Another proposal, the Foreign Pollution Fee Act, proposed in November 2023 by Sen. Bill Cassidy (R-LA) and co-sponsored by Sen. Lindsay Graham (R-SC), aspires to “[leverage] the cleaner emissions profile of U.S. producers relative to their foreign competitors, [to rein] in China and Russia and [weaken] their control of global supply chains.” As with the Clean Competition Act, the Treasury would determine industry-wide emissions benchmarks for domestic manufacturers, but the bill avoids imposing any fees or costs on U.S. firms. The proposal exempts coverage of products critical for national security and originating from countries with a formal free trade agreement with the U.S.

What are the challenges to CBAMs achieving the goal of reducing global emissions?

Measuring carbon emissions of products is difficult, especially in complex global supply chains, and the resulting data may be neither reliable nor robust. Political pressures may limit the scope of the CBAM. By targeting industrial manufacturing and ignoring high-polluting industries such as transport and agriculture, the EU’s CBAM may be insufficient to reach the EU’s climate goals. European manufacturers are also concerned about complex rules and increased production costs as the implementation of the CBAM is likely to require them to purchase carbon-emission permits that they currently get for free. And implementation could be delayed—as of March 2024, only 10% of firms in Germany and 11% in Sweden have reported their emissions as required in the EU.

What do least developed countries say about CBAMs?

Many low- and middle-income countries are critical of Europe’s CBAM, viewing it as an unfair and hypocritical tax on their exports. They contend that Western countries became wealthy by burning fossil fuels, are responsible for the bulk of historical global emissions, and have spent decades financing and promoting fossil fuel development and outsourcing pollution to emerging markets. On the other hand, they argue that least developed countries (LDCs) want to grow, emit small amounts of greenhouse gases compared to their richer counterparts, lack the institutional capacity to monitor emissions or invest in green technology, and expect to bear the brunt of climate change. The EU says it wants to help LDCs with the green transition and provide technical support for complying with the CBAM.

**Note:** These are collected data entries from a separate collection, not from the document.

(* ===== verification/JsMap.v ===== *)
(** A JavaScript [Map] or [Set]: its entries in insertion order, and the
    operations the code uses. Setting a key that is there keeps its place. *)
From S2P Require Import Prelude.

Create HintDb jsmap.

Section JsMap.
Context {V : Type}.
Implicit Types m : list (string * V).

Fixpoint mapGet m (key : string) : option V :=
  match m with
  | [] => None
  | (k, v) :: m => if String.eqb k key then Some v else mapGet m key
  end.

Fixpoint mapSet m (key : string) (value : V) : list (string * V) :=
  match m with
  | [] => [(key, value)]
  | (k, v) :: m => if String.eqb k key then (k, value) :: m else (k, v) :: mapSet m key value
  end.

Definition mapDelete m (key : string) : list (string * V) :=
  List.filter (fun e => negb (String.eqb e.1 key)) m.

Definition mapKeys m : list string := map fst m.

(** Keys are distinct. *)
Definition map_wf m : Prop := NoDup (mapKeys m).

Lemma mapGet_In m k v : mapGet m k = Some v -> (k, v) ∈ m.
Proof.
  induction m as [|[k' v'] m IH]; cbn [mapGet]; [done|].
  destruct (String.eqb_spec k' k) as [->|]; [intros [= ->]; left|intros H; right; auto].
Qed.

Lemma mapGet_None m k : mapGet m k = None <-> k ∉ mapKeys m.
Proof.
  unfold mapKeys. induction m as [|[k' v'] m IH]; cbn [mapGet map fst]; [set_solver|].
  destruct (String.eqb_spec k' k) as [->|]; [set_solver|]. rewrite IH. set_solver.
Qed.

Lemma elem_of_mapGet m k v : map_wf m -> (k, v) ∈ m -> mapGet m k = Some v.
Proof.
  unfold map_wf, mapKeys. induction m as [|[k' v'] m IH]; cbn [mapGet map fst]; intros Hw Hin; [set_solver|].
  apply NoDup_cons in Hw as [Hn Hw]. apply elem_of_cons in Hin as [[= -> ->]|Hin]; [by rewrite String.eqb_refl|].
  destruct (String.eqb_spec k' k) as [->|]; [|auto].
  destruct Hn. apply (list_elem_of_fmap_2 fst) in Hin. done.
Qed.

Lemma mapSet_keys m k v : mapKeys (mapSet m k v) = if decide (k ∈ mapKeys m) then mapKeys m else mapKeys m ++ [k].
Proof.
  unfold mapKeys. induction m as [|[k' v'] m IH]; cbn [mapSet map fst]; [by rewrite decide_False by set_solver|].
  destruct (String.eqb_spec k' k) as [->|Hne]; cbn [map fst]; [by rewrite decide_True by set_solver|].
  rewrite IH. destruct (decide (k ∈ map fst m)) as [H|H].
  - by rewrite decide_True by set_solver.
  - by rewrite decide_False by set_solver.
Qed.

Lemma mapSet_wf m k v : map_wf m -> map_wf (mapSet m k v).
Proof.
  unfold map_wf. rewrite mapSet_keys. intros H. case_decide; [done|].
  apply NoDup_app. split_and!; [done|set_solver|apply NoDup_singleton].
Qed.

Lemma mapGet_set m k v k' : mapGet (mapSet m k v) k' = if String.eqb k k' then Some v else mapGet m k'.
Proof.
  induction m as [|[j u] m IH]; cbn [mapSet mapGet]; [done|].
  destruct (String.eqb_spec j k) as [->|Hjk]; cbn [mapGet].
  - by destruct (String.eqb_spec k k').
  - rewrite IH. destruct (String.eqb_spec j k') as [->|]; [|done].
    destruct (String.eqb_spec k k') as [->|]; [done|done].
Qed.

Lemma elem_of_mapSet m k v e : e ∈ mapSet m k v -> e = (k, v) \/ e ∈ m.
Proof.
  induction m as [|[j u] m IH]; cbn [mapSet]; [set_solver|].
  destruct (String.eqb_spec j k) as [->|]; set_solver.
Qed.

Lemma elem_of_mapDelete m k e : e ∈ mapDelete m k <-> e ∈ m /\ e.1 <> k.
Proof.
  unfold mapDelete. rewrite !list_elem_of_In, filter_In. destruct (String.eqb_spec e.1 k); naive_solver.
Qed.

Lemma filter_map_wf (P : string * V -> bool) m : map_wf m -> map_wf (List.filter P m).
Proof.
  unfold map_wf, mapKeys. induction m as [|e m IH]; cbn [List.filter map]; [done|]. intros [Hn Hw]%NoDup_cons.
  destruct (P e); [|auto]. cbn [map]. apply NoDup_cons. split; [|auto]. intros Hin. apply Hn.
  apply list_elem_of_In, in_map_iff in Hin as (x & <- & Hx). apply filter_In in Hx as [Hx _].
  apply list_elem_of_In, in_map_iff. by exists x.
Qed.

Lemma mapDelete_wf m k : map_wf m -> map_wf (mapDelete m k).
Proof. apply filter_map_wf. Qed.

Lemma mapGet_delete m k k' : mapGet (mapDelete m k) k' = if String.eqb k k' then None else mapGet m k'.
Proof.
  unfold mapDelete. induction m as [|[j u] m IH]; cbn [List.filter mapGet fst]; [by destruct (String.eqb k k')|].
  destruct (String.eqb_spec j k) as [->|Hjk]; cbn [negb mapGet fst]; rewrite IH.
  - by destruct (String.eqb_spec k k').
  - destruct (String.eqb_spec j k') as [->|]; [|done]. by destruct (String.eqb_spec k k') as [->|].
Qed.

Lemma mapDelete_length m k : (length (mapDelete m k) <= length m)%nat.
Proof. apply List.filter_length_le. Qed.

(** Deleting the first key of a map removes its first entry. *)
Lemma mapDelete_first k v m : map_wf ((k, v) :: m) -> mapDelete ((k, v) :: m) k = m.
Proof.
  intros [Hn _]%NoDup_cons. unfold mapDelete. cbn [List.filter fst]. rewrite String.eqb_refl. cbn [negb].
  unfold mapKeys in Hn. induction m as [|[j u] m IH]; cbn [List.filter fst]; [done|]. cbn [map fst] in Hn.
  destruct (String.eqb_spec j k) as [->|]; [set_solver|]. cbn [negb]. rewrite IH; [done|set_solver].
Qed.

Lemma mapSet_absent m k v : mapGet m k = None -> mapSet m k v = m ++ [(k, v)].
Proof.
  induction m as [|[j u] m IH]; cbn [mapGet mapSet]; [done|]. destruct (String.eqb j k); [done|].
  intros H. by rewrite IH.
Qed.

Lemma mapSet_keys_elem m k v x : x ∈ mapKeys (mapSet m k v) <-> x = k \/ x ∈ mapKeys m.
Proof. rewrite mapSet_keys. case_decide; set_solver. Qed.
End JsMap.

#[export] Hint Resolve mapSet_wf mapDelete_wf filter_map_wf : jsmap.

(** ** Sets *)
Definition member (text : string) (set : list string) : bool := existsb (String.eqb text) set.

(** [set.add] and [set.delete] *)
Definition setAdd (s : list string) (x : string) : list string := if member x s then s else s ++ [x].
Definition setRemove (s : list string) (x : string) : list string := List.filter (fun y => negb (String.eqb y x)) s.

(** [Array.from(new Set(values))] *)
Fixpoint unique {A} `{EqDecision A} (values : list A) : list A :=
  match values with
  | [] => []
  | x :: values => x :: List.filter (fun y => negb (bool_decide (y = x))) (unique values)
  end.

Lemma member_spec s l : member s l = true <-> s ∈ l.
Proof.
  unfold member. rewrite existsb_exists, list_elem_of_In. split.
  - intros (x & Hx & ->%String.eqb_eq). done.
  - intros H. exists s. by rewrite String.eqb_refl.
Qed.

Lemma member_false s l : member s l = false <-> s ∉ l.
Proof. rewrite <- member_spec. by destruct (member s l). Qed.

Lemma setAdd_elem l x y : y ∈ setAdd l x <-> y ∈ l \/ y = x.
Proof.
  unfold setAdd. destruct (member x l) eqn:E; [|set_solver]. apply member_spec in E. split; [by left|]. by intros [?| ->].
Qed.

Lemma setRemove_elem l x y : y ∈ setRemove l x <-> y ∈ l /\ y <> x.
Proof.
  unfold setRemove. rewrite !list_elem_of_In, filter_In. destruct (String.eqb_spec y x); naive_solver.
Qed.

Lemma foldl_setAdd_elem xs l y : y ∈ foldl setAdd l xs <-> y ∈ l \/ y ∈ xs.
Proof. revert l. induction xs as [|x xs IH]; intros l; cbn [foldl]; [set_solver|]. rewrite IH, setAdd_elem. set_solver. Qed.

Lemma setAdd_NoDup l x : NoDup l -> NoDup (setAdd l x).
Proof.
  unfold setAdd. destruct (member x l) eqn:E; [done|]. apply member_false in E. intros H. apply NoDup_app.
  split_and!; [done|set_solver|apply NoDup_singleton].
Qed.

Lemma foldl_setAdd_NoDup xs l : NoDup l -> NoDup (foldl setAdd l xs).
Proof. revert l. induction xs as [|x xs IH]; intros l H; cbn [foldl]; [done|]. by apply IH, setAdd_NoDup. Qed.

Lemma unique_elem {A} `{EqDecision A} (l : list A) x : x ∈ unique l <-> x ∈ l.
Proof.
  induction l as [|y l IH]; cbn [unique]; [done|]. rewrite !elem_of_cons. split.
  - intros [->|Hx]; [by left|]. apply list_elem_of_In, filter_In in Hx as [Hx _]. right. by apply IH, list_elem_of_In.
  - intros [->|Hx]; [by left|]. destruct (decide (x = y)) as [->|]; [by left|]. right. apply list_elem_of_In, filter_In.
    split; [by apply list_elem_of_In, IH|]. by rewrite bool_decide_eq_false_2.
Qed.

Lemma unique_NoDup {A} `{EqDecision A} (l : list A) : NoDup (unique l).
Proof.
  induction l as [|y l IH]; cbn [unique]; [apply NoDup_nil_2|]. apply NoDup_cons. split.
  - intros Hy. apply list_elem_of_In, filter_In in Hy as [_ Hy]. by rewrite bool_decide_eq_true_2 in Hy.
  - apply NoDup_ListNoDup, List.NoDup_filter, NoDup_ListNoDup, IH.
Qed.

CBAMs could run afoul of WTO rules, cause trade wars, or be hard to coordinate with allies. China, India, and South Africa dispute the legality of the EU’s CBAM and plan to challenge the policy at the WTO. China, among the countries most exposed to Europe’s CBAM, has been particularly critical: its leaders have argued that the CBAM could undermine the global fight against climate change and slow the green energy transition. The EU disagrees, arguing that they designed their CBAM according to WTO rules.